Task goal
Please return each of the entries below exactly as they appear.
::::::
(** * Fiona collections: a shallow embedding of [fiona/collection.py]

    The module wraps a native session (OGR) behind a file-like handle.  The
    embedding keeps the handle as a record, runs every method in a small
    state-and-exception monad, and records each call into the native layer
    in a trace, so that statements about "what was called on the native side"
    can be made and proved. *)

From Stdlib Require Import ZArith List String Ascii Bool Lia.
From Stdlib.Strings Require Import Byte.
Import ListNotations.
Set Warnings "-register-all".
Open Scope string_scope.
Open Scope Z_scope.

(** ** Python strings *)

Module PyStr.

(** [c in chars], for a character and the set of characters of a string. *)
Fixpoint char_in (c : ascii) (chars : string) : bool :=
  match chars with
  | EmptyString => false
  | String d rest => Ascii.eqb c d || char_in c rest
  end.

(** [s.lstrip(chars)]: drops every leading character that belongs to the
    set [chars]; the argument is a set of characters, not a prefix. *)
Fixpoint lstrip (chars s : string) : string :=
  match s with
  | EmptyString => EmptyString
  | String c rest => if char_in c chars then lstrip chars rest else s
  end.

(** [s.startswith(p)], returning what follows the prefix. *)
Fixpoint strip_prefix (p s : string) : option string :=
  match p with
  | EmptyString => Some s
  | String a p' =>
      match s with
      | EmptyString => None
      | String b s' => if Ascii.eqb a b then strip_prefix p' s' else None
      end
  end.

Definition startswith (s p : string) : bool :=
  match strip_prefix p s with Some _ => true | None => false end.

(** [sub in s] for two strings: substring test. *)
Fixpoint contains (sub s : string) : bool :=
  startswith s sub ||
  match s with
  | EmptyString => false
  | String _ rest => contains sub rest
  end.

Definition lower_char (c : ascii) : ascii :=
  let n := nat_of_ascii c in
  if (Nat.leb 65 n && Nat.leb n 90)%bool then ascii_of_nat (n + 32) else c.

(** [s.lower()] on the ASCII range. *)
Fixpoint lower (s : string) : string :=
  match s with
  | EmptyString => EmptyString
  | String c rest => String (lower_char c) (lower rest)
  end.

(** The literal prefix [p] removed once when present: the reading of
    "disregarding a prefix" that [lstrip] is compared with. *)
Definition remove_prefix (p s : string) : string :=
  match strip_prefix p s with Some r => r | None => s end.

Definition head_outside (chars s : string) : bool :=
  match s with
  | EmptyString => true
  | String c _ => negb (char_in c chars)
  end.

End PyStr.

(** ** Python values seen by the wrapper

    The wrapper is dynamically typed: constructor arguments are tested with
    [isinstance] and for truthiness.  Numbers that the wrapper never inspects
    (coordinates of a bounding box) are represented by integers. *)

Inductive value : Type :=
| VNone
| VBool (b : bool)
| VInt (z : Z)
| VStr (s : string)
| VBytes (b : list byte)
| VTuple (items : list value)
| VDict (items : list (string * value)).

Definition truthy (v : value) : bool :=
  match v with
  | VNone => false
  | VBool b => b
  | VInt z => negb (z =? 0)
  | VStr s => negb (String.eqb s "")
  | VBytes b => match b with [] => false | _ => true end
  | VTuple l => match l with [] => false | _ => true end
  | VDict l => match l with [] => false | _ => true end
  end.

Definition is_str (v : value) : bool :=
  match v with VStr _ => true | _ => false end.

(** [isinstance(v, int)]; [bool] is a subclass of [int]. *)
Definition is_int (v : value) : bool :=
  match v with VInt _ | VBool _ => true | _ => false end.

Definition is_dict (v : value) : bool :=
  match v with VDict _ => true | _ => false end.

Definition is_bytes (v : value) : bool :=
  match v with VBytes _ => true | _ => false end.

Definition is_none (v : value) : bool :=
  match v with VNone => true | _ => false end.

(** [v == s] for a string literal [s]. *)
Definition eq_str (v : value) (s : string) : bool :=
  match v with VStr t => String.eqb t s | _ => false end.

(** [v == 0]. *)
Definition eq_zero (v : value) : bool :=
  match v with
  | VInt z => z =? 0
  | VBool b => negb b
  | _ => false
  end.

(** [a or b] on values. *)
Definition py_or (a b : value) : value := if truthy a then a else b.

(** [d.get(k)] on keyword arguments. *)
Fixpoint kw_get (k : string) (kw : list (string * value)) : value :=
  match kw with
  | [] => VNone
  | (k', v) :: rest => if String.eqb k k' then v else kw_get k rest
  end.

Fixpoint kw_mem (k : string) (kw : list (string * value)) : bool :=
  match kw with
  | [] => false
  | (k', _) :: rest => String.eqb k k' || kw_mem k rest
  end.

(** [kwargs.update(k=v)]: replaces the entry in place or appends it. *)
Fixpoint kw_update (k : string) (v : value) (kw : list (string * value))
  : list (string * value) :=
  match kw with
  | [] => [(k, v)]
  | (k', v') :: rest =>
      if String.eqb k k' then (k, v) :: rest else (k', v') :: kw_update k v rest
  end.

(** ** Exceptions *)

Inductive exc_class : Type :=
| TypeError | ValueError | IOError | KeyError | AttributeError
| DriverError | SchemaError | CRSError.

(** An exception carries its class, the format string of its message and the
    value the message is formatted with. *)
Record exn : Type := Exn {
  exc_type : exc_class;
  exc_msg : string;
  exc_arg : value
}.

(** What [except IOError] catches.  The error classes of [fiona.errors] used
    by this module derive from [ValueError]. *)
Definition is_IOError (e : exn) : bool :=
  match exc_type e with IOError => true | _ => false end.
::::::
Your response
(** * Fiona collections: a shallow embedding of [fiona/collection.py]

    The module wraps a native session (OGR) behind a file-like handle.  The
    embedding keeps the handle as a record, runs every method in a small
    state-and-exception monad, and records each call into the native layer
    in a trace, so that statements about "what was called on the native side"
    can be made and proved. *)

From Stdlib Require Import ZArith List String Ascii Bool Lia.
From Stdlib.Strings Require Import Byte.
Import ListNotations.
Set Warnings "-register-all".
Open Scope string_scope.
Open Scope Z_scope.

(** ** Python strings *)

Module PyStr.

(** [c in chars], for a character and the set of characters of a string. *)
Fixpoint char_in (c : ascii) (chars : string) : bool :=
  match chars with
  | EmptyString => false
  | String d rest => Ascii.eqb c d || char_in c rest
  end.

(** [s.lstrip(chars)]: drops every leading character that belongs to the
    set [chars]; the argument is a set of characters, not a prefix. *)
Fixpoint lstrip (chars s : string) : string :=
  match s with
  | EmptyString => EmptyString
  | String c rest => if char_in c chars then lstrip chars rest else s
  end.

(** [s.startswith(p)], returning what follows the prefix. *)
Fixpoint strip_prefix (p s : string) : option string :=
  match p with
  | EmptyString => Some s
  | String a p' =>
      match s with
      | EmptyString => None
      | String b s' => if Ascii.eqb a b then strip_prefix p' s' else None
      end
  end.

Definition startswith (s p : string) : bool :=
  match strip_prefix p s with Some _ => true | None => false end.

(** [sub in s] for two strings: substring test. *)
Fixpoint contains (sub s : string) : bool :=
  startswith s sub ||
  match s with
  | EmptyString => false
  | String _ rest => contains sub rest
  end.

Definition lower_char (c : ascii) : ascii :=
  let n := nat_of_ascii c in
  if (Nat.leb 65 n && Nat.leb n 90)%bool then ascii_of_nat (n + 32) else c.

(** [s.lower()] on the ASCII range. *)
Fixpoint lower (s : string) : string :=
  match s with
  | EmptyString => EmptyString
  | String c rest => String (lower_char c) (lower rest)
  end.

(** The literal prefix [p] removed once when present: the reading of
    "disregarding a prefix" that [lstrip] is compared with. *)
Definition remove_prefix (p s : string) : string :=
  match strip_prefix p s with Some r => r | None => s end.

Definition head_outside (chars s : string) : bool :=
  match s with
  | EmptyString => true
  | String c _ => negb (char_in c chars)
  end.

End PyStr.

(** ** Python values seen by the wrapper

    The wrapper is dynamically typed: constructor arguments are tested with
    [isinstance] and for truthiness.  Numbers that the wrapper never inspects
    (coordinates of a bounding box) are represented by integers. *)

Inductive value : Type :=
| VNone
| VBool (b : bool)
| VInt (z : Z)
| VStr (s : string)
| VBytes (b : list byte)
| VTuple (items : list value)
| VDict (items : list (string * value)).

Definition truthy (v : value) : bool :=
  match v with
  | VNone => false
  | VBool b => b
  | VInt z => negb (z =? 0)
  | VStr s => negb (String.eqb s "")
  | VBytes b => match b with [] => false | _ => true end
  | VTuple l => match l with [] => false | _ => true end
  | VDict l => match l with [] => false | _ => true end
  end.

Definition is_str (v : value) : bool :=
  match v with VStr _ => true | _ => false end.

(** [isinstance(v, int)]; [bool] is a subclass of [int]. *)
Definition is_int (v : value) : bool :=
  match v with VInt _ | VBool _ => true | _ => false end.

Definition is_dict (v : value) : bool :=
  match v with VDict _ => true | _ => false end.

Definition is_bytes (v : value) : bool :=
  match v with VBytes _ => true | _ => false end.

Definition is_none (v : value) : bool :=
  match v with VNone => true | _ => false end.

(** [v == s] for a string literal [s]. *)
Definition eq_str (v : value) (s : string) : bool :=
  match v with VStr t => String.eqb t s | _ => false end.

(** [v == 0]. *)
Definition eq_zero (v : value) : bool :=
  match v with
  | VInt z => z =? 0
  | VBool b => negb b
  | _ => false
  end.

(** [a or b] on values. *)
Definition py_or (a b : value) : value := if truthy a then a else b.

(** [d.get(k)] on keyword arguments. *)
Fixpoint kw_get (k : string) (kw : list (string * value)) : value :=
  match kw with
  | [] => VNone
  | (k', v) :: rest => if String.eqb k k' then v else kw_get k rest
  end.

Fixpoint kw_mem (k : string) (kw : list (string * value)) : bool :=
  match kw with
  | [] => false
  | (k', _) :: rest => String.eqb k k' || kw_mem k rest
  end.

(** [kwargs.update(k=v)]: replaces the entry in place or appends it. *)
Fixpoint kw_update (k : string) (v : value) (kw : list (string * value))
  : list (string * value) :=
  match kw with
  | [] => [(k, v)]
  | (k', v') :: rest =>
      if String.eqb k k' then (k, v) :: rest else (k', v') :: kw_update k v rest
  end.

(** ** Exceptions *)

Inductive exc_class : Type :=
| TypeError | ValueError | IOError | KeyError | AttributeError
| DriverError | SchemaError | CRSError.

(** An exception carries its class, the format string of its message and the
    value the message is formatted with. *)
Record exn : Type := Exn {
  exc_type : exc_class;
  exc_msg : string;
  exc_arg : value
}.

(** What [except IOError] catches.  The error classes of [fiona.errors] used
    by this module derive from [ValueError]. *)
Definition is_IOError (e : exn) : bool :=
  match exc_type e with IOError => true | _ => false end.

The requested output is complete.